Feeling an emotion yourself and recognising it in another person’s expression are quite similar at the level of brain function. To demonstrate this, in one experiment participants underwent brain scanning while smelling a disgusting smell, and then again when watching a video of someone else expressing their disgust. The two experiences were found to activate much of the same neural circuitry. Other studies have shown that remembering an emotion activates much of the same system as experiencing it in the first place. This is probably why reliving emotional moments can be as intense as experiencing them for the first time (and why remembering happy times can be a considerable mood boost to kids and adults alike!).

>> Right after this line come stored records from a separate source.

(** [Index] sends nothing when the numbers of chunks and embeddings
    differ or when the ChromaDB collection was never created, and fails.
    Otherwise it sends one [Add] and then one [PUT] per chunk, in
    order, stopping at the first that fails: an error can leave the
    document in ChromaDB and some of its chunks in Elasticsearch.
    The embeddings count only by their number. *)
Theorem Index_sends_in_order collection Marshal NewRequest Do ElasticURL doc chunks embeddings :
  (len chunks <> len embeddings ->
   Index collection Marshal NewRequest Do ElasticURL doc chunks embeddings
   = (Err "chunks and embeddings count mismatch", [])) /\
  (collection = None -> len chunks = len embeddings ->
   Index collection Marshal NewRequest Do ElasticURL doc chunks embeddings
   = (Err "failed to index in ChromaDB: ChromaDB collection not initialized", [])) /\
  (exists n,
     (n <= length chunks)%nat /\
     putURLs (Index collection Marshal NewRequest Do ElasticURL doc chunks embeddings).2
     = putURL ElasticURL <$> take n chunks /\
     ((Index collection Marshal NewRequest Do ElasticURL doc chunks embeddings).1 = Ok tt ->
      n = length chunks /\ len chunks = len embeddings)) /\
  (forall embeddings',
     len embeddings' = len embeddings ->
     Index collection Marshal NewRequest Do ElasticURL doc chunks embeddings'
     = Index collection Marshal NewRequest Do ElasticURL doc chunks embeddings).
Proof.
  split; [|split; [|split]].
  - intros Hne. unfold Index. by rewrite bool_decide_eq_true_2.
  - intros -> Heq. unfold Index. by rewrite bool_decide_eq_false_2 by (by intros ?).
  - unfold Index. case_bool_decide as Hlen.
    + exists O. split; [simpl; lia|]. by split.
    + unfold indexInChroma.
      destruct collection as [add|]; [|exists O; split; [simpl; lia|by split]].
      destruct (add _ _ _) as [[]| |]; try (exists O; split; [simpl; lia|by split]).
      destruct (indexInElasticsearch_puts Marshal NewRequest Do ElasticURL doc chunks)
        as (n & Hn & Hputs & Hall).
      destruct (indexInElasticsearch _ _ _ _ _ chunks) as [[[]| |] puts]; simpl in *;
        exists n; (split; [done|]); (split; [done|]); try done.
      intros _. split; [by apply Hall|done].
  - intros embeddings' Heq. unfold Index, indexInChroma. by rewrite Heq.
Qed.

(** The second of two chunks is refused by Elasticsearch: [Index]
    fails after the collection took both chunks and Elasticsearch the
    first. *)
Example Index_partial :
  Index (Some takesAll) (fun d => Ok (EsChunkID d)) (fun _ _ => Ok tt) failsOnB "http://es"
        (mkDocument "d" "u" "t" "c" []) [chunkA; chunkB] [[]; []]
  = (Err "failed to index in Elasticsearch: Elasticsearch request failed with status 500",
     [ChromaAdd ["aa"; "bb"] ["alpha"; "beta"]
        (chunkMetadata (mkDocument "d" "u" "t" "c" []) <$> [chunkA; chunkB]);
      ElasticPut "http://es/ai_search_documents/_doc/aa" "aa";
      ElasticPut "http://es/ai_search_documents/_doc/bb" "bb"]).
Proof. vm_compute. reflexivity. Qed.

(** When [GetOrCreateCollection] fails at start-up the indexer is
    built all the same, with no collection. From then on no search
    returns results and no document is indexed: [Search] fails before
    it asks Elasticsearch, [Index] sends nothing. *)
Theorem no_collection_no_service err Embed elasticHits range query limit
    Marshal NewRequest Do ElasticURL doc chunks embeddings :
  exists collection,
    createChromaCollection (Err err) = Ok collection /\
    (forall results,
       Indexer.Search Embed (Query <$> collection) elasticHits range query limit
       <> Ok results) /\
    (forall queryEmbedding,
       Embed query = Ok queryEmbedding ->
       Indexer.Search Embed (Query <$> collection) elasticHits range query limit
       = Err "failed to search ChromaDB: ChromaDB collection not initialized") /\
    (Index (Add <$> collection) Marshal NewRequest Do ElasticURL doc chunks embeddings).2 = [] /\
    (Index (Add <$> collection) Marshal NewRequest Do ElasticURL doc chunks embeddings).1
    <> Ok tt.
Proof.
  exists None. split; [done|]. split; [|split; [|split]].
  - intros results. unfold Indexer.Search. by destruct (Embed query).
  - intros queryEmbedding He. unfold Indexer.Search. by rewrite He.
  - unfold Index. by case_bool_decide.
  - unfold Index. by case_bool_decide.
Qed.

(** The chunk ids of the vector results are positions, those of the
    chunks this program indexes are hexadecimal: a vector result and a
    hit for an indexed chunk never have the same chunk id, so the two
    lists [Search] fuses share none. *)
Theorem vector_ids_never_chunk_ids Sum256 queryResult vectorResults hits :
  Indexer.chromaResults queryResult = Ok vectorResults ->
  Forall (indexedHit Sum256) hits ->
  Indexer.disjointIds vectorResults (Indexer.elasticResults hits).
Proof.
  intros Hv Hhits r1 r2 H1 H2 Heq.
  assert (Hpos : exists k : nat, Indexer.ChunkID r1 = "chunk_" +:+ pretty k).
  { unfold Indexer.chromaResults in Hv.
    destruct (Indexer.DocumentsGroups queryResult) as [|[|d ds] ?];
      try (injection Hv as <-; by apply elem_of_nil in H1).
    destruct (Indexer.MetadatasGroups queryResult) as [|metadatas ?];
      destruct (Indexer.DistancesGroups queryResult) as [|distances ?];
      try discriminate Hv.
    injection Hv as <-.
    change (r1 ∈ Indexer.chromaLoop 0 (d :: ds) metadatas distances) in H1.
    apply Indexer.chromaLoop_ids in H1 as (k & _ & Hk). by exists k. }
  destruct Hpos as [k Hk].
  unfold Indexer.elasticResults in H2. apply list_elem_of_fmap in H2 as (hit & -> & Hhit).
  rewrite Forall_forall in Hhits. destruct (Hhits _ Hhit) as (id & text & s & e & Hid).
  simpl in Heq. rewrite Hk, Hid in Heq.
  pose proof (Chunker.hexEncode_allHex
                (take 8 (Sum256 (pretty id +:+ "-" +:+ text)))) as Hhex.
  simpl in Heq. rewrite <- Heq in Hhex. discriminate Hhex.
Qed.

Lemma vector_ids_never_chunk_ids_witness :
  Indexer.chromaResults (Indexer.mkQueryResult [["one"; "two"]] [[[]; []]] [[Indexer.f32 1 10; Indexer.f32 2 10]])
  = Ok (Indexer.chromaLoop 0 ["one"; "two"] [[]; []] [Indexer.f32 1 10; Indexer.f32 2 10]) /\
  Indexer.disjointIds
    (Indexer.chromaLoop 0 ["one"; "two"] [[]; []] [Indexer.f32 1 10; Indexer.f32 2 10])
    (Indexer.elasticResults
       [Indexer.mkHit 1 "doc" (Chunker.ID (Chunker.createChunk Chunker.zeroHash 0 "one" 0 3))
                      "one" []]).
Proof.
  split; [reflexivity|].
  apply (vector_ids_never_chunk_ids Chunker.zeroHash
           (Indexer.mkQueryResult [["one"; "two"]] [[[]; []]] [[Indexer.f32 1 10; Indexer.f32 2 10]])).
  - reflexivity.
  - constructor; [|constructor]. by exists 0, "one", 0, 3.
Defined.

End Indexing.

(** ** internal/cli: what [runCrawl] does with a page *)

Module Pipeline.
Import Go.

(** [store.Document] as [runCrawl] fills it (the two time stamps are
    left to the store). *)
Record StoreDocument : Type := mkStoreDocument {
  ID : string;
  URL : string;
  Title : string;
  Content : string;
  Meta : list Indexing.attribute
}.

(** The fields of [config.Config] that reach the chunker and the
    embedder. *)
Record Config : Type := mkConfig {
  ChunkSize : Z;
  OverlapSize : Z;
  MinChunkSize : Z;
  EmbeddingModel : string;
  EmbeddingAPIKey : string;
  EmbeddingBaseURL : string
}.

Definition chunkerConfig (cfg : Config) : Chunker.Config :=
  Chunker.mkConfig (ChunkSize cfg) (OverlapSize cfg) (MinChunkSize cfg).

Definition embedderConfig (cfg : Config) : Embeddings.Config :=
  Embeddings.mkConfig (EmbeddingModel cfg) 10 30 (EmbeddingAPIKey cfg) (EmbeddingBaseURL cfg).

(** How the body of the loop ends for a page: with one of its five
    [continue]s, at its end (the number is the one it prints), or in
    a panic. *)
Inductive pageEnd : Type :=
| SaveDocumentFailed (err : string)
| NoChunks
| EmbeddingsFailed (err : string)
| SaveChunksFailed (err : string)
| IndexFailed (err : string)
| Indexed (chunks : Z)
| Panicked (p : string).

Section RunCrawl.

(** The store, [url.URL.String] and what the chunker, the embedder and
    the indexer take as given. *)
Variable URLString : Parser.URL -> string.
Variable SaveDocument : StoreDocument -> outcome unit.
Variable SaveChunks : string -> list Chunker.Chunk -> outcome unit.

Variable Sum256 : string -> list Byte.byte.
Variable ReplaceAllString : string -> string -> string -> string.
Variable Split : string -> string -> Z -> list string.

Variable request : Type.
Variable NewRequest : string -> list string -> outcome request.
Variable Do : request -> outcome Embeddings.Reply.
Variable Decode : string -> outcome (list Embeddings.Datum).

Variable collection :
  option (list string -> list string -> list (list Indexing.attribute) -> outcome unit).
Variable Marshal : Indexing.ElasticsearchDoc -> outcome string.
Variable NewPut : string -> string -> outcome unit.
Variable DoPut : string -> string -> outcome Z.
Variable ElasticURL : string.

Variable cfg : Config.

Definition textChunker : Chunker.Config := Chunker.NewTextChunker (chunkerConfig cfg).

Definition embedder : Embeddings.Config := Embeddings.NewEmbedder (embedderConfig cfg).

Definition Chunk : string -> outcome (list Chunker.Chunk) :=
  Chunker.textChunker_Chunk Sum256 ReplaceAllString Split textChunker.

Definition storeDocument (page : Crawler.Page) : StoreDocument :=
  mkStoreDocument (Crawler.ContentHash page) (URLString (Crawler.PageURL page))
    (Crawler.Title page) (Crawler.Content page)
    [Indexing.StringAttribute "meta_desc" (Crawler.MetaDesc page);
     Indexing.IntAttribute "links_count" (len (Crawler.Links page));
     Indexing.IntAttribute "depth" (Crawler.Depth page);
     Indexing.StringAttribute "content_hash" (Crawler.ContentHash page)].

(** The body of [case page, ok := <-pageChan] for a page: how it ends,
    and what [Index] sent. [None]: [EmbedBatch] is still running when
    the fuel is used up. [Chunk] returns no error; a failure of its
    model is a panic. *)
Definition processPage (fuel : nat) (page : Crawler.Page)
  : option (pageEnd * list Indexing.sent) :=
  let doc := storeDocument page in
  match SaveDocument doc with
  | Err err => Some (SaveDocumentFailed err, [])
  | Panic p => Some (Panicked p, [])
  | Ok _ =>
      match Chunk (Crawler.Content page) with
      | Err p | Panic p => Some (Panicked p, [])
      | Ok chunks =>
          if len chunks =? 0 then Some (NoChunks, [])
          else
            let chunkTexts := Chunker.Text <$> chunks in
            match Embeddings.EmbedBatch request NewRequest Do Decode embedder fuel chunkTexts with
            | None => None
            | Some (Err err, _) => Some (EmbeddingsFailed err, [])
            | Some (Panic p, _) => Some (Panicked p, [])
            | Some (Ok embeddings, _) =>
                match SaveChunks (ID doc) chunks with
                | Err err => Some (SaveChunksFailed err, [])
                | Panic p => Some (Panicked p, [])
                | Ok _ =>
                    let indexDoc :=
                      Indexing.mkDocument (ID doc) (URL doc) (Title doc) (Content doc)
                                          (Meta doc) in
                    match Indexing.Index collection Marshal NewPut DoPut ElasticURL
                                         indexDoc chunks embeddings with
                    | (Err err, sent) => Some (IndexFailed err, sent)
                    | (Panic p, sent) => Some (Panicked p, sent)
                    | (Ok _, sent) => Some (Indexed (len chunks), sent)
                    end
                end
            end
      end
  end.

End RunCrawl.

(** A store that keeps everything, and a page of three sentences. *)
Definition keeps {A : Type} (x : A) : outcome unit := Ok tt.

Definition keepsChunks (id : string) (chunks : list Chunker.Chunk) : outcome unit := Ok tt.

Definition threeSentences : Crawler.Page :=
  Crawler.mkPage Crawler.pageA "Home" "Hello world.  This is it! And more? yes. no" "" []
                 "hash" 0.

Definition smallChunks : Config := mkConfig 20 5 3 "m" "key" "https://api.example/v1".

Definition processThree : nat -> Crawler.Page -> option (pageEnd * list Indexing.sent) :=
  processPage Parser.plainString keeps keepsChunks
    Chunker.zeroHash Chunker.plainReplaceAllString Chunker.plainSplit
    (list string) Embeddings.plainRequest Embeddings.alwaysOK Embeddings.oneDatum
    (Some Indexing.takesAll) (fun d => Ok (Indexing.EsChunkID d)) (fun _ _ => Ok tt)
    (fun _ _ => Ok 201) "http://es" smallChunks.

Not all smiles denote happiness. Some people smile when they lie, when they flirt, are embarrassed or frightened. Paul Ekman, the psychologist who first documented how universal human facial expressions are, described seventeen additional types of smile. Faked smiles are relatively easy to detect, because they don’t usually activate the cheek raiser muscle that creates crow’s feet around the eyes. But even non-experts rate real smiles, and the people that give them, as more genuine, attractive and trustworthy.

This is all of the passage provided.